Reviewed by Greg Wells, PhD

It was February in Toronto, Canada, during the lockdowns of the pandemic, and Greg Wells, PhD, was so very tired.

“I was struggling with fatigue, general mental health, and feeling a bit down,” he says.

A former elite swimmer, Dr. Wells had long used chilly baths and sweaty saunas as recovery tools. He was also familiar with the teachings of Wim Hof, the bearded Dutch athlete who’d earned fame for swimming in icy waters.

So when Dr. Wells noticed thin sheets of ice floating on Lake Ontario, mere steps from his home, he thought, “Why not?”

He called an old swimming friend to serve as his lifeguard, changed into his swim trunks, trudged through the snow, and waded in.

Pins and needles attacked every nerve ending.

He focused on his breathing as he tried to become one with the wickedly painful moment. A minute later, he was drying off and on his way home.

Greg Wells, PhD, soaking in a partially frozen Lake Ontario. Photo credit: Judith Wells.

Later, after changing into warm clothes and relaxing with a hot beverage, Dr.
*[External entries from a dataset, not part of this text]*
(* ===== verification/CurrencyProps.v ===== *)
(** * Properties of amounts

    The settings that amounts are shown with are always usable; an amount is
    shown as the nearest decimal; a quota that is opened for editing and saved
    without a change stays the same. *)
From S2P Require Import Prelude JsString JsNumber Regex JsValue JsFixed Currency CurrencyFacts FloatError.
From Stdlib Require Import SpecFloat.

Open Scope N_scope.

(** ** Settings *)

Lemma positive_or_positive o d : nltb n0 d = true → nltb n0 (positive_or o d) = true.
Proof.
  intros Hd. destruct o as [x|]; cbn [positive_or]; [|done].
  destruct (num_truthy x && nltb n0 x) eqn:E; [|done]. by apply andb_true_iff in E as [_ E].
Qed.

Lemma moderate_positive x : moderate x → nltb n0 x = true.
Proof. by destruct x as [| | |[]]. Qed.

Lemma moderate_one : moderate n1.
Proof. split; by vm_compute. Qed.

(** The settings that amounts are shown with are usable whatever the store
    holds (missing members, zero, negative or not-a-number rates, a blank
    symbol): the quota per unit and both exchange rates are positive, the
    symbol is trimmed and not empty, the rate that applies is positive, and
    amounts of billing are never shown as tokens. *)
Theorem settings_usable (store : option StoredCurrency) :
  let '(config, meta) := getCurrencyDisplay store in
  nltb n0 (quotaPerUnit config) = true ∧ nltb n0 (usdExchangeRate config) = true ∧
  nltb n0 (customCurrencyExchangeRate config) = true ∧
  customCurrencySymbol config ≠ [] ∧ trim (customCurrencySymbol config) = customCurrencySymbol config ∧
  nltb n0 (meta_rate meta) = true ∧
  is_tokens (getBillingDisplayMeta config) = false ∧ nltb n0 (meta_rate (getBillingDisplayMeta config)) = true.
Proof.
  unfold getCurrencyDisplay. set (config := getConfig store). cbv beta iota zeta.
  assert (nltb n0 (quotaPerUnit config) = true) as Hq by (by apply positive_or_positive).
  assert (nltb n0 (usdExchangeRate config) = true) as Hu by (by apply positive_or_positive).
  assert (nltb n0 (customCurrencyExchangeRate config) = true) as Hc by (by apply positive_or_positive).
  assert (customCurrencySymbol config ≠ [] ∧ trim (customCurrencySymbol config) = customCurrencySymbol config)
    as [Hs Ht].
  { cbn. destruct (st_customCurrencySymbol _) as [x|]; cbn; [|done]. unfold str_or.
    destruct (trim x) as [|c u] eqn:E; [done|]. change (truthy (c :: u)) with true. cbv iota.
    split; [done|]. rewrite <- E. apply trim_idemp. }
  clearbody config.
  assert (nltb n0 (meta_rate (getDisplayMeta config)) = true) as Hr.
  { unfold getDisplayMeta. destruct (str_eqb _ _); [done|]. destruct (str_eqb _ _); [done|]. by destruct (str_eqb _ _). }
  split_and!; try done; unfold getBillingDisplayMeta; by destruct (getDisplayMeta config).
Qed.

(** ** Quota *)

(** C11. A quota that is opened for editing and saved without a change stays the
    same: for quota units of up to 49 bits and a quota per unit and exchange
    rates between 2^-100 and 2^100, parseQuotaFromDollars of what
    quotaUnitsToDollars offers is the number of units again, in every display
    mode, although each of the four conversions rounds. *)
Theorem quota_edit_roundtrip (store : option StoredCurrency) (z : Z) :
  moderate (quotaPerUnit (getConfig store)) → moderate (usdExchangeRate (getConfig store)) →
  moderate (customCurrencyExchangeRate (getConfig store)) → (Z.abs z ≤ 2 ^ 49)%Z →
  parseQuotaFromDollars store (quotaUnitsToDollars store (of_Z z)) = of_Z z.
Proof.
  intros Hq Hu Hc Hz. unfold parseQuotaFromDollars, quotaUnitsToDollars, getCurrencyDisplay. cbv beta iota zeta.
  set (config := getConfig store) in *. set (meta := getDisplayMeta config).
  destruct (is_tokens meta) eqn:Et.
  - destruct (integer_rounded z Hz) as [-> E]. exact E.
  - assert (moderate (meta_rate meta)) as Hm.
    { clearbody config. unfold meta, getDisplayMeta in *. destruct (str_eqb _ _); [done|].
      destruct (str_eqb _ _); [done|]. destruct (str_eqb _ _); [done|]. exact moderate_one. }
    destruct (converted_back z (quotaPerUnit config) (meta_rate meta) Hz Hq Hm) as [-> E].
    cbn [negb]. by rewrite (moderate_positive _ Hm).
Qed.

(** ** Text *)

(** C14. Numbers are shortened without losing more than rounding: what
    formatNumberWithSuffix writes for a finite number is the decimal nearest
    to its exact value among those with the chosen number of digits after the
    point, without zeros at the end of the fraction; in the abbreviated form
    the same holds of the thousandth and one digit, and a k follows. *)
Theorem amount_text_exact (x : num) (large small : nat) (abbr : bool) :
  let shortened := abbr && nleb n1000 (nabs x) in
  let y := if shortened then ndiv x n1000 else x in
  is_finite y = true → huge y = false →
  let digits := if shortened then 1%nat else if nleb n1 (nabs x) then large else small in
  ∃ s, shows digits y s ∧
    formatNumberWithSuffix x large small abbr = s ++ (if shortened then js "k" else []).
Proof.
  intros shortened y Hf Hh digits. exists (removeTrailingZeros (to_fixed digits y)).
  split; [by apply shortened_shows|]. unfold formatNumberWithSuffix. subst y digits. fold shortened.
  destruct shortened; [done|]. by rewrite app_nil_r.
Qed.

(** ** The smallest amount *)

Lemma nltb_zero_abs x : neqb x n0 = false → is_nan x = false → nltb n0 (nabs x) = true.
Proof. by destruct x as [| | |[]]. Qed.

(** An amount that is not zero is never shown as less than the smallest
    amount: where the threshold is positive (the given minimum, or else the
    power of ten of the last digit shown), what is handed to the formatter is
    not below the threshold in absolute value and has the sign of the amount,
    and it is the amount itself unless that is below the threshold. *)
Theorem small_amounts_visible `{NumberApi} (x minimum : num) (digits : nat) :
  let threshold := if nltb n0 minimum then minimum else math_pow (of_Z 10) (SFopp (of_nat digits)) in
  nltb n0 threshold = true → neqb x n0 = false → is_nan x = false →
  let r := adjustForMinimum x digits minimum in
  nltb (nabs r) threshold = false ∧ nltb n0 r = nltb n0 x ∧ nltb r n0 = nltb x n0 ∧
  (r = x ∨ (nltb (nabs x) threshold = true ∧ nabs r = nabs threshold)).
Proof.
  intros t Ht Hx Hn r. unfold r, adjustForMinimum. rewrite Hx. fold t. cbv zeta.
  rewrite (nltb_zero_abs x Hx Hn). cbn [andb]. clearbody t. clear r.
  assert (nabs t = t ∧ nltb t n0 = false) as [Ea Hs] by (by destruct t as [| [] | | []]).
  assert (nabs (SFopp t) = nabs t) as Eo by (by destruct t).
  assert (nltb n0 (SFopp t) = false ∧ nltb (SFopp t) n0 = true) as [Ho1 Ho2] by (by destruct t as [| [] | | []]).
  destruct (nltb (nabs x) t) eqn:E; [|split_and!; try done; by left].
  destruct (nltb n0 x) eqn:E0.
  - rewrite Ea, nltb_irrefl, Hs, Ht. split_and!; try done; [|by right]. symmetry. by apply nltb_asym.
  - rewrite Eo, Ea, nltb_irrefl, Ho1, Ho2. split_and!; try done; [|by right].
    by destruct x as [| [] | | []].
Qed.

(** ** Findings *)

(** The last seconds of a minute are shown as sixty: the remainder is rounded
    after the minutes are split off. *)
Lemma use_time_sixty : formatUseTime (str_to_num (js "119.7")) = js "1m 60s".
Proof. vm_compute. reflexivity. Qed.

(** A small negative amount is shown as minus zero. *)
Lemma minus_zero : formatNumberWithSuffix (str_to_num (js "-0.00001")) 2 4 true = js "-0".
Proof. vm_compute. reflexivity. Qed.

(** ** Witnesses *)

Definition sample_store : option StoredCurrency :=
  Some (Stored (Some true) (Some (js "CNY")) (Some (of_Z 500000)) (Some (str_to_num (js "7.3"))) None None).

Lemma quota_edit_roundtrip_witness :
  parseQuotaFromDollars sample_store (quotaUnitsToDollars sample_store (of_Z 1234567)) = of_Z 1234567.
Proof. apply quota_edit_roundtrip; [split; vm_compute; discriminate..|vm_compute; discriminate]. Defined.

Lemma amount_text_exact_witness :
  ∃ s, shows 1 (ndiv (str_to_num (js "1234.56")) n1000) s ∧
    formatNumberWithSuffix (str_to_num (js "1234.56")) 2 4 true = s ++ js "k".
Proof. exact (amount_text_exact (str_to_num (js "1234.56")) 2 4 true eq_refl eq_refl). Defined.

(** A formatter without separators, and powers of ten. *)
#[local] Instance plain_numbers : NumberApi := {
  intl_currency code digits x := code ++ js " " ++ to_fixed digits x;
  intl_decimal digits x := to_fixed digits x;
  math_pow x y :=
    match to_Z y with
    | Some (Zneg e) => ndiv n1 (of_Z (10 ^ Zpos e))
    | Some e => of_Z (10 ^ e)
    | None => nNaN
    end;
}.

Lemma small_amounts_visible_witness :
  let r := adjustForMinimum (str_to_num (js "-1e-9")) 6 n0 in
  nltb (nabs r) (math_pow (of_Z 10) (SFopp (of_nat 6))) = false ∧ nltb n0 r = false ∧ nltb r n0 = true ∧
  (r = str_to_num (js "-1e-9") ∨
   (nltb (nabs (str_to_num (js "-1e-9"))) (math_pow (of_Z 10) (SFopp (of_nat 6))) = true ∧
    nabs r = nabs (math_pow (of_Z 10) (SFopp (of_nat 6))))).
Proof. exact (small_amounts_visible (str_to_num (js "-1e-9")) n0 6 eq_refl eq_refl eq_refl). Defined.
Wells noticed something.

“I felt exhilarated—and much happier,” he says. “That was the moment that sparked my passionate engagement with these practices.”

Popularized by Wim Hof (widely known as “the Iceman”), cold plunge groups have popped up all over the world—and now boast hundreds, even thousands, of members.

Yet, the practice is nothing new, dating back thousands of years to ancient Roman frigidoriums.

Similarly, heat therapy—in the form of saunas, sweat lodges, and hot tubs—has been with us, in one form or another, for just as long.

In the following article, we’ll explore:

  • What are the actual, scientifically-vetted health benefits of these sweat- and shiver-producing practices?
  • What’s the best temperature and duration?
  • Is heat better than cold? Are saunas better than hot tubs?
  • Could your ordinary everyday shower or bathtub offer benefits?
  • Perhaps most importantly: Are hot and cold plunges something you should be doing—or encouraging your clients to do?

We sort the hype from the science—and share accessible protocols that nearly anyone can try.

The healing power of microstressors

There’s a principle in biology known as hormesis, which is a fancy word that describes how our bodies respond to stress.

Small doses of stress—termed microstressors—engage the immune system, which sends out cells to repair the damage and leave you stronger than before.

(Big doses of unrelenting stress, on the other hand, can lead to the opposite, overwhelming the immune system and wearing you down.)

“A little is good. A lot is not. This idea applies to many aspects of our lives,” says Dr. Wells, whose book Power House explores the upside of microstressors like hot and cold exposure.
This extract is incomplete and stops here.